From bustling Lisbon and its trams to Porto and its centuries-old architecture, the country can be enchanted to many. It also has a mild climate, 3,000 hours of sunshine per year and miles of beaches on the Atlantic Ocean. Popular destinations include Porto, Lisbon and, if you’re into golf, the Algarve.

The Azores islands are also very enticing, with waterfalls, geysers and one of the largest whale sanctuaries in the world.

Hungary

The average cost of living in Hungary — at $860 — is 61% less expensive than in the United States. As for rents, they are 78% lower than in the US

Located in central Europe, Hungary is landlocked but is home to Lake Balaton, the largest in central Europe.
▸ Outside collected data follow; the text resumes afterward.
Lemma cv_wait_until_app (deadline : Z) pred pre ws q :
  Forall (fun w' => (wk_time w' < deadline)%Z) pre ->
  (forall k, k <= length pre -> pred (observed pre q k) = false) ->
  cv_wait_until deadline pred (pre ++ ws) q
  = cv_wait_until deadline pred ws (env_run pre q).
Proof.
  intros Hpre. revert q.
  induction Hpre as [|w0 pre Hw0 _ IH]; intros q Hobs; [done|].
  pose proof (Hobs 0 (Nat.le_0_l _)) as H0. rewrite observed_0 in H0.
  simpl. rewrite H0. destruct (Z.leb_spec deadline (wk_time w0)); [lia|].
  apply IH. intros k Hk. rewrite <- observed_cons. apply Hobs. simpl. lia.
Qed.


Lemma asleep_env_run pre q :
  (forall k, k <= length pre -> ~ wake_condition (observed pre q k)) ->
  q = MTQueue_default /\ env_run pre q = MTQueue_default.
Proof.
  intros Hobs. split.
  - apply asleep_default. rewrite <- (observed_0 pre q). apply Hobs. lia.
  - apply asleep_default.
    replace (env_run pre q) with (observed pre q (length pre)).
    + by apply Hobs.
    + unfold observed. by rewrite firstn_all.
Qed.



(** X6. The timed pops do not consult the value of the wait.  When the
    deadline is found elapsed at a wake-up but another thread has put an
    item in meanwhile, the call returns the head of the buffer and removes
    it, not absent. *)
Theorem timed_pop_takes_late_item (deadline : Z) pre w post q
  (x : T) (rest : list T) :
  Forall (fun w' => (wk_time w' < deadline)%Z) pre ->
  (deadline <= wk_time w)%Z ->
  (forall k, k <= length pre -> ~ wake_condition (observed pre q k)) ->
  m_queue (wk_env w (env_run pre q)) = x :: rest ->
  let q' := {| m_queue := rest;
               m_is_running := m_is_running (wk_env w (env_run pre q)) |} in
  pop_until deadline (pre ++ w :: post) q = Returned (Some x) q'
  /\ (forall now timeout : Z, (now + timeout)%Z = deadline ->
        pop_for now timeout (pre ++ w :: post) q = Returned (Some x) q').
Proof.
  intros Hpre Hw Hobs Hitem q'.
  assert (Hwait : exists b,
    cv_wait_until deadline wait_pred (pre ++ w :: post) q
    = Some (b, wk_env w (env_run pre q))).
  { rewrite cv_wait_until_app; [|done|].
    - destruct (asleep_env_run pre q Hobs) as [_ ->]. simpl.
      destruct (Z.leb_spec deadline (wk_time w)); [|lia]. eauto.
    - intros k Hk. apply wait_pred_false. auto. }
  destruct Hwait as [b Hwait].
  split.
  - unfold pop_until. rewrite Hwait.
    by rewrite (take_front_cons _ _ _ Hitem).
  - intros now timeout <-. unfold pop_for, cv_wait_for. rewrite Hwait.
    by rewrite (take_front_cons _ _ _ Hitem).
Qed.

(** X7. [close()] by another thread releases a sleeping consumer.  A
    caller asleep on an empty queue that wakes after the other thread's
    [close()] returns absent from [pop] and from [front], with the queue
    closed and still empty; a timed pop in the same situation returns
    absent as well, whether or not its deadline has passed. *)
Theorem close_releases_waiters pre w post q :
  (forall k, k <= length pre -> ~ wake_condition (observed pre q k)) ->
  (forall q0, wk_env w q0 = close q0) ->
  pop (pre ++ w :: post) q = Returned None (close q)
  /\ front (pre ++ w :: post) q = Returned None (close q)
  /\ (forall deadline : Z,
        Forall (fun w' => (wk_time w' < deadline)%Z) pre ->
        pop_until deadline (pre ++ w :: post) q = Returned None (close q)).
Proof.
  intros Hobs Hw.
  destruct (asleep_env_run pre q Hobs) as [Hq Hend].
  assert (Hpred : forall k, k <= length pre ->
            wait_pred (observed pre q k) = false).
  { intros k Hk. apply wait_pred_false. auto. }
  subst q.
  assert (Hwait : cv_wait wait_pred (pre ++ w :: post) MTQueue_default
                  = Some (close MTQueue_default)).
  { rewrite cv_wait_app by done. rewrite Hend. simpl. rewrite Hw.
    by apply cv_wait_now. }
  unfold pop, front. rewrite Hwait. simpl.
  split; [done|]. split; [done|].
  intros deadline Hpre. unfold pop_until.
  rewrite cv_wait_until_app by done. rewrite Hend. simpl. rewrite Hw.
  destruct (deadline <=? wk_time w)%Z; [done|].
  by rewrite cv_wait_until_now.
Qed.
Lemma form_alliance_alliances (s : Ship) (r1 r2 : nat) (a b : Character) (choice : string) :
  characters s !! r1 = Some a ->
  characters s !! r2 = Some b ->
  alliances (_form_alliance s r1 r2 choice) =
  match join_existing (id a) (id b) (alliances s) with
  | Some al => al
  | None =>
      alliances s ++
      [ {| members := {[id a; id b]}; purpose := ("Shared " ++ choice)%string;
           strength := 50; created_day := day s; broken := false |} ]
  end.
Proof.
  intros Ha Hb. unfold _form_alliance. rewrite Ha, Hb. simpl.
  destruct (join_existing (id a) (id b) (alliances s)); reflexivity.
Qed.

(** C5.  Let [a] and [b] be two characters of the ship, one of them (the
    member) in an existing alliance and the other (the fresh one) in
    none, and let [A], at position [k], be the first alliance of the
    registry that holds the member.  [_form_alliance] adds no alliance:
    [A] is replaced in place by an alliance whose members are those of
    [A] together with both ids and whose strength is that of [A] plus 5
    for each of the two [add_member] calls, and it is the one alliance of
    the registry that holds both ids.  A new alliance is appended exactly
    when neither id belongs to any alliance; it holds the two ids and has
    strength 50. *)
Theorem C5_form_alliance_folds_into_existing :
  forall (s : Ship) (r1 r2 : nat) (a b : Character) (choice : string),
    characters s !! r1 = Some a ->
    characters s !! r2 = Some b ->
    let s' := _form_alliance s r1 r2 choice in
    (forall (k : nat) (A : Alliance),
        alliances s !! k = Some A ->
        (id a ∈ members A /\ unallied (id b) (alliances s) /\
         (forall j X, (j < k)%nat -> alliances s !! j = Some X -> id a ∉ members X))
        \/
        (id b ∈ members A /\ unallied (id a) (alliances s) /\
         (forall j X, (j < k)%nat -> alliances s !! j = Some X -> id b ∉ members X)) ->
        exists A',
          alliances s' = <[k := A']> (alliances s) /\
          length (alliances s') = length (alliances s) /\
          members A' = members A ∪ {[id a; id b]} /\
          strength A' == strength A + 5 + 5 /\
          purpose A' = purpose A /\ broken A' = broken A /\
          created_day A' = created_day A /\
          (forall j X, alliances s' !! j = Some X ->
                       (id a ∈ members X /\ id b ∈ members X) <-> j = k)) /\
    (unallied (id a) (alliances s) /\ unallied (id b) (alliances s) ->
     alliances s' =
     alliances s ++
     [ {| members := {[id a; id b]}; purpose := ("Shared " ++ choice)%string;
          strength := 50; created_day := day s; broken := false |} ]) /\
    (length (alliances s') = S (length (alliances s)) <->
     unallied (id a) (alliances s) /\ unallied (id b) (alliances s)).
Proof.
  intros s r1 r2 a b choice Ha Hb s'.
  assert (Hal := form_alliance_alliances s r1 r2 a b choice Ha Hb).
  fold s' in Hal.
  assert (Hnone : join_existing (id a) (id b) (alliances s) = None <->
                  unallied (id a) (alliances s) /\ unallied (id b) (alliances s)).
  { rewrite join_existing_none. unfold unallied. rewrite <- Forall_and. reflexivity. }
  split; [| split].
  - intros k A Hk Hcase.
    assert (Hin : id a ∈ members A \/ id b ∈ members A) by tauto.
    assert (Hfirst : forall j X, (j < k)%nat -> alliances s !! j = Some X ->
                                 (id a ∉ members X) /\ (id b ∉ members X)).
    { intros j X Hj HX.
      assert (HXin : X ∈ alliances s) by (apply list_elem_of_lookup; eauto).
      destruct Hcase as [(_ & Hfresh & Hf) | (_ & Hfresh & Hf)];
        unfold unallied in Hfresh; rewrite Forall_forall in Hfresh;
        specialize (Hfresh X HXin); specialize (Hf j X Hj HX); tauto. }
    rewrite (join_existing_first _ _ _ k A Hk Hin Hfirst) in Hal.
    exists (add_member (add_member A (id a)) (id b)).
    assert (Hlt : (k < length (alliances s))%nat) by (eapply lookup_lt_Some; eauto).
    assert (Hboth : forall X : Alliance,
               id a ∈ members X -> id b ∈ members X -> X ∉ alliances s).
    { intros X HaX HbX HXin.
      destruct Hcase as [(_ & Hfresh & _) | (_ & Hfresh & _)];
        unfold unallied in Hfresh; rewrite Forall_forall in Hfresh;
        specialize (Hfresh X HXin); tauto. }
    split; [exact Hal |].
    split; [rewrite Hal; apply length_insert |].
    split; [simpl; apply set_eq; intros x; set_unfold; tauto |].
    split; [simpl; reflexivity |].
    split; [reflexivity |]. split; [reflexivity |]. split; [reflexivity |].
    intros j X HX. rewrite Hal in HX. split.
    + intros [HaX HbX].
      destruct (decide (j = k)) as [-> | Hne]; [reflexivity | exfalso].
      rewrite list_lookup_insert_ne in HX by congruence.
      apply (Hboth X HaX HbX). apply list_elem_of_lookup. eauto.
    + intros ->. rewrite list_lookup_insert_eq in HX by exact Hlt.
      injection HX as <-. simpl. split; set_unfold; tauto.
  - intros Hun. apply Hnone in Hun. now rewrite Hun in Hal.
  - rewrite <- Hnone.
    destruct (join_existing (id a) (id b) (alliances s)) as [al |] eqn:E.
    + split; [| discriminate]. intros Hlen. exfalso.
      assert (length al = length (alliances s)); [| rewrite Hal in Hlen; lia].
      clear -E. revert al E.
      induction (alliances s) as [| X l IH]; intros al E; simpl in E; [discriminate |].
      destruct (bool_decide (id a ∈ members X) || bool_decide (id b ∈ members X)).
      * injection E as <-. reflexivity.
      * destruct (join_existing (id a) (id b) l) as [l' |]; [| discriminate].
        injection E as <-. simpl. f_equal. now apply IH.
    + split; [reflexivity |]. intros _. rewrite Hal, length_app. simpl. lia.
Qed.

Lemma C5_witness :
  exists A',
    alliances (_form_alliance (ship_with three_sailors [pact]) 0 2 "identity") = [A'] /\
    members A' = {[1%Z; 2%Z]} ∪ {[1%Z; 3%Z]} /\ strength A' == 60.
Proof.
  destruct (C5_form_alliance_folds_into_existing
              (ship_with three_sailors [pact]) 0 2
              (sailor 1 "Ann") (sailor 3 "Cy") "identity" eq_refl eq_refl)
    as [Hfold _].
  destruct (Hfold 0%nat pact eq_refl) as (A' & Hal & _ & Hm & Hs & _).
  - left. split; [| split].
    + apply (bool_decide_unpack _). vm_compute. reflexivity.
    + repeat constructor. apply (bool_decide_unpack _). vm_compute. reflexivity.
    + intros j X Hj. lia.
  - exists A'. split; [exact Hal |]. split; [exact Hm |].
    rewrite Hs. reflexivity.
Defined.

Lemma remove_member_breaks (a : Alliance) (x : Z) :
  (size (members a ∖ {[x]}) < 2)%nat -> broken (remove_member a x) = true.
Proof.
  intros H. simpl. destruct (Nat.ltb_spec (size (members a ∖ {[x]})) 2); [reflexivity | lia].
Qed.

Lemma update_alliance_broken (a : Alliance) (g : Rng) :
  broken a = true -> update_alliance a g = (a, [], g).
Proof. intros H. unfold update_alliance. now rewrite H. Qed.

Lemma update_alliance_keeps_flag (a : Alliance) (g : Rng) :
  broken a = true -> broken (fst (fst (update_alliance a g))) = true.
Proof. intros H. now rewrite update_alliance_broken. Qed.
Its capital, Budapest, is rich in history, architecture and culture.

The country is also known for being the “land of thermal spas” and also has approximately 1,500 mineral springs.

Malta

The average cost of living in Malta is a bit more expensive than the countries mentioned previously, but at an average of $1,340, it is still 39% less expensive than in the US, and rents in Malta are, on average, 42.8% lower than in the US

Malta has been attracting a lot of expats recently and it’s no wonder why with its crystal-clear turquoise waters and rich history.

The Maltese Archipelago is in the middle of the Mediterranean, and only the three largest islands — Malta, Gozo and Comino — are inhabited.

Malta’s capital Valletta, is a lively, bustling city. For history and archeology buffs, there are numerous forts to explore, as well as one of the world’s best-preserved prehistoric sites, the Hal Saflieni Hypogeum, a UNESCO World Heritage site.